(* ===== verification/RecoveryProofs.v ===== *)
(** * Theorems about recovery ([Recovery.v])

    Recovery never submits anything: it asks for the state of the funding, and restores
    outputs only when all of it is spent. What it reports as recovered are the verified
    proofs of a stored attempt, or the sender's outputs of a close by the receiver, which the
    search finds completely. *)

From S2P Require Import Prelude Cashu Toy Amounts Params SwapCompletion Deterministic Channel Mint Storage StorageSpec StorageMemory Host Bridge Close CloseProofs ClientStorage Funding FundingProofs Refund RefundProofs Recovery.

Create HintDb asking.

(** ** Calls that only restore *)

Section asking.
Context {T : CashuTypes} {O : CashuOps} {N : Type} {MC : MintConnection N}.

(** One restore request, and calls that make only such requests. *)
Definition restore_request (n n' : N) : Prop := ∃ outputs, n' = (post_restore outputs n).2.
Definition only_restores {E A} (m : M N E A) : Prop := ∀ n, rtc restore_request n (m n).2.

Lemma only_bind {E A B} (f : A → M N E B) (m : M N E A) :
  only_restores m → (∀ a, only_restores (f a)) → only_restores (m ≫= f).
Proof.
  intros Hm Hf n. specialize (Hm n) as Hn. unfold mbind, M_bind.
  destruct (m n) as [[a|e|] n1]; cbn [snd] in *; [|done..]. etrans; [done|]. apply Hf.
Qed.
Lemma only_lift {E A} (r : Result E A) : only_restores (lift r).
Proof. intros n. done. Qed.
Lemma only_mmap_err {E F A} (g : E → F) (m : M N E A) : only_restores m → only_restores (mmap_err g m).
Proof. intros Hm n. unfold mmap_err. specialize (Hm n). by destruct (m n). Qed.
Lemma only_post_restore outputs : only_restores (post_restore outputs).
Proof. intros n. apply rtc_once. by exists outputs. Qed.
Lemma only_match_call {E F A B} (m : M N E A) (f : A → M N F B) (g : E → M N F B) :
  only_restores m → (∀ a, only_restores (f a)) → (∀ e, only_restores (g e)) → only_restores (match_call m f g).
Proof.
  intros Hm Hf Hg n. specialize (Hm n) as Hn. unfold match_call.
  destruct (m n) as [[a|e|] n1]; cbn [snd] in *; [etrans; [done|apply Hf]|etrans; [done|apply Hg]|done].
Qed.
End asking.
#[export] Hint Resolve only_lift only_post_restore only_mmap_err : asking.

Ltac only_step :=
  match goal with
  | |- only_restores (_ ≫= _) => apply only_bind; [|intros]
  | |- only_restores (match_call _ _ _) => apply only_match_call; [|intros|intros]
  | |- only_restores (if ?b then _ else _) => destruct b
  | |- only_restores (match ?x with _ => _ end) => destruct x
  | |- only_restores (mmap_err _ _) => apply only_mmap_err
  | |- only_restores _ => solve [eauto with asking]
  end.
Ltac solve_only := repeat only_step.

Section sender.
Context {T : CashuTypes} {O : CashuOps} {R : RefundOps} {N : Type} {MC : MintConnection N}.
Implicit Types ec : EstablishedChannel.
Implicit Types (aux : Z → Z → bytes) (sender : SpilmanChannelSender).

Lemma only_sender_output aux sender kss rnd a i : only_restores (restore_sender_output aux sender kss rnd a i).
Proof. unfold restore_sender_output. solve_only. Qed.
Lemma only_sender_amount aux sender kss rnd a : only_restores (restore_sender_amount aux sender kss rnd a).
Proof.
  intros n. unfold restore_sender_amount.
  pose proof (iter_until_invariant (sender_step aux sender kss rnd a) (λ s, rtc restore_request n s.2)
    (λ r, rtc restore_request n r.2) 64 (0, [], n)) as Hinv.
  destruct (iter_until _ _ _) as [[[i l] n']|[r n']]; apply Hinv; try done; clear Hinv;
    intros [[i' l'] n1] Hn1; cbn in *; pose proof (only_sender_output aux sender kss rnd a i' n1) as Ho;
    destruct (restore_sender_output _ _ _ _ _ _ _) as [[[p|]|e|] n2]; cbn in *; by etrans.
Qed.
Hint Resolve only_sender_amount : asking.
Lemma only_sender_loop aux sender kss rnd amounts : only_restores (restore_sender_loop aux sender kss rnd amounts).
Proof. induction amounts as [|a amounts IH]; cbn; solve_only. Qed.
Lemma only_restore_refunds sender all attempts e : only_restores (restore_refunds sender all attempts e).
Proof. revert e. induction attempts as [|r attempts IH]; intros e; cbn; solve_only. Qed.

(** ** Inspection *)

(** The states cover exactly the funding proofs. *)
Definition covers (ys : list PublicKey) (states : list ProofState) : Prop := st_y <$> states ≡ₚ ys.

Lemma exact_coverage (ys : list PublicKey) (states : list ProofState) :
  NoDup ys → length states = length ys →
  forallb (λ y, bool_decide (length (filter (λ s, st_y s = y) states) = 1%nat)) ys = true → covers ys states.
Proof.
  intros Hnd Hlen Hall. unfold covers. symmetry. apply submseteq_length_Permutation; [|by rewrite length_fmap, Hlen].
  apply NoDup_submseteq; [done|]. intros y Hy. rewrite forallb_forall in Hall.
  specialize (Hall y (proj1 (list_elem_of_In _ _) Hy)). apply bool_decide_eq_true_1 in Hall.
  destruct (filter (λ s, st_y s = y) states) as [|s l] eqn:Hf; [done|].
  assert (s ∈ filter (λ s, st_y s = y) states) as [Hs1 Hs2]%list_elem_of_filter by (rewrite Hf; left).
  apply list_elem_of_fmap. eauto.
Qed.

(** What the aggregate state says of the states. *)
Definition all_in (st : State) (states : list ProofState) : Prop := Forall (λ s, st_state s = st) states.
Lemma aggregate_spec states st :
  aggregate states = Ok st →
  match st with
  | FsUnspent => all_in StUnspent states
  | FsPending => all_in StPending states
  | FsSpent => all_in StSpent states
  | FsMixed => ∃ s s', s ∈ states ∧ s' ∈ states ∧ st_state s ≠ st_state s'
  end.
Proof.
  unfold aggregate. destruct states as [|first states]; [done|]. destruct (existsb _ _) eqn:Hex.
  - intros [= <-]. apply existsb_exists in Hex as (s & Hs & Hne). apply list_elem_of_In in Hs.
    apply negb_true_iff, bool_decide_eq_false_1 in Hne. exists s, first. split_and!; [done|left|done].
  - intros Hst. assert (all_in (st_state first) (first :: states)) as Hall.
    { apply Forall_forall. intros s Hs. destruct (decide (st_state s = st_state first)) as [|Hne]; [done|].
      exfalso. assert (existsb (λ s, negb (bool_decide (st_state s = st_state first))) (first :: states) = true) as Ht; [|by rewrite Hex in Ht].
      apply existsb_exists. exists s. split; [by apply list_elem_of_In|]. by rewrite bool_decide_eq_false_2. }
    unfold all_in in *. destruct (st_state first); simplify_eq; done.
Qed.

Lemma inspect_funding_spec ec n r n' :
  inspect_funding ec n = (r, n') →
  (n' = n ∧ is_ok r = false) ∨
  ∃ ys answer, try_map proof_y (funding_proofs ec) = Ok ys ∧ check_state ys n = (answer, n') ∧
    ∀ f, r = Ok f → ∃ states, answer = Ok states ∧ fi_response f = states ∧ covers ys states ∧ states ≠ [] ∧
      aggregate states = Ok (fi_state f).
Proof.
  unfold inspect_funding, any, mbind, M_bind, lift, mmap_err. intros H.
  destruct (verify_valid_channel _ _) as [v|e|]; [|left; cbn in H; by injection H as <- <-..].
  cbn in H. destruct (valid v); [|left; cbn in H; by injection H as <- <-].
  cbn in H. destruct (try_map proof_y _) as [ys|e|]; [|left; cbn in H; by injection H as <- <-..].
  cbn in H. destruct (bool_decide (ys ≠ []) && bool_decide (NoDup ys)) eqn:Hys; [|left; cbn in H; by injection H as <- <-].
  apply andb_true_iff in Hys as [Hne Hnd]. apply bool_decide_eq_true_1 in Hne, Hnd.
  right. exists ys. cbn in H. destruct (check_state ys n) as [[states|e|] n1] eqn:Hcs; cbn in H; cycle 1.
  1, 2: injection H as <- <-; eexists; split_and!; [done..|]; by intros f [=].
  exists (Ok states). destruct (bool_decide (length states = length ys) && _) eqn:Hcov; cbn in H; cycle 1.
  { injection H as <- <-. split_and!; [done..|]. by intros f [=]. }
  destruct (forallb _ states); cbn in H; cycle 1.
  { injection H as <- <-. split_and!; [done..|]. by intros f [=]. }
  destruct (aggregate states) as [st|e|] eqn:Hag; cbn in H; injection H as <- <-;
    (split_and!; [done..|]); intros f; [intros [= <-]|intros [=]..].
  apply andb_true_iff in Hcov as [Hlen%bool_decide_eq_true_1 Hcov].
  exists states. split_and!; try done; [by apply exact_coverage|]. intros ->. by destruct ys.
Qed.

(** ** What a search finds *)

Lemma restore_completes ec prepared secret response proofs :
  complete_prepared_sender_refund_restore ec prepared secret response = Ok (Some proofs) →
  ∃ sigs, complete_prepared_sender_refund ec prepared secret sigs = Ok proofs.
Proof.
  unfold complete_prepared_sender_refund_restore. intros (u & _ & H)%bind_Ok. case_match; [done|].
  apply bind_Ok in H as (sigs & _ & H). exists sigs.
  by apply fmap_Ok in H as (ps & Hps & [= <-]).
Qed.
(** The proofs are the completion of the attempt with this index. *)
Definition completes_attempt sender (attempts : list PreparedSenderRefund) (i : nat) (proofs : list Proof) : Prop :=
  ∃ attempt sigs, attempts !! i = Some attempt ∧
    complete_prepared_sender_refund (channel sender) attempt (alice_secret sender) sigs = Ok proofs.

Lemma try_candidates_found sender k candidates response e b i proofs :
  try_candidates sender k candidates response e b = Ok (inl (i, proofs)) →
  ∃ j, i = (k + j)%nat ∧ completes_attempt sender candidates j proofs.
Proof.
  revert k e b. induction candidates as [|r rs IH]; intros k e b; cbn; [done|].
  destruct (complete_prepared_sender_refund_restore _ _ _ _) as [[ps|]|e'|] eqn:Hc; [|intros H..|done].
  - intros [= <- <-]. exists 0%nat. split; [lia|]. apply restore_completes in Hc as [sigs Hc]. by exists r, sigs.
  - apply IH in H as (j & -> & Hj). exists (S j). by split; [lia|].
  - apply IH in H as (j & -> & Hj). exists (S j). by split; [lia|].
Qed.
Lemma restore_refunds_found sender all attempts e n i proofs n' :
  restore_refunds sender all attempts e n = (Ok (inl (i, proofs)), n') → completes_attempt sender all i proofs.
Proof.
  revert e n. induction attempts as [|r rs IH]; intros e n; cbn; [done|].
  unfold match_call. destruct (post_restore _ n) as [[resp|e'|] n1]; [|apply IH|done].
  case_bool_decide; [apply IH|]. unfold mbind, M_bind, lift.
  destruct (try_candidates _ _ _ _ _ _) as [[[j ps]|[[e'|] b]]|e'|] eqn:Ht; [| | |done..].
  - intros [= <- <- _]. apply try_candidates_found in Ht as (k & -> & Hk). done.
  - destruct b; apply IH.
  - destruct b; apply IH.
Qed.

§ **WHAT THIS TASK INVOLVES**: In the records above, how many lines hold the string "answer"? Give the number only.

§ **TASK OUTPUT**: 2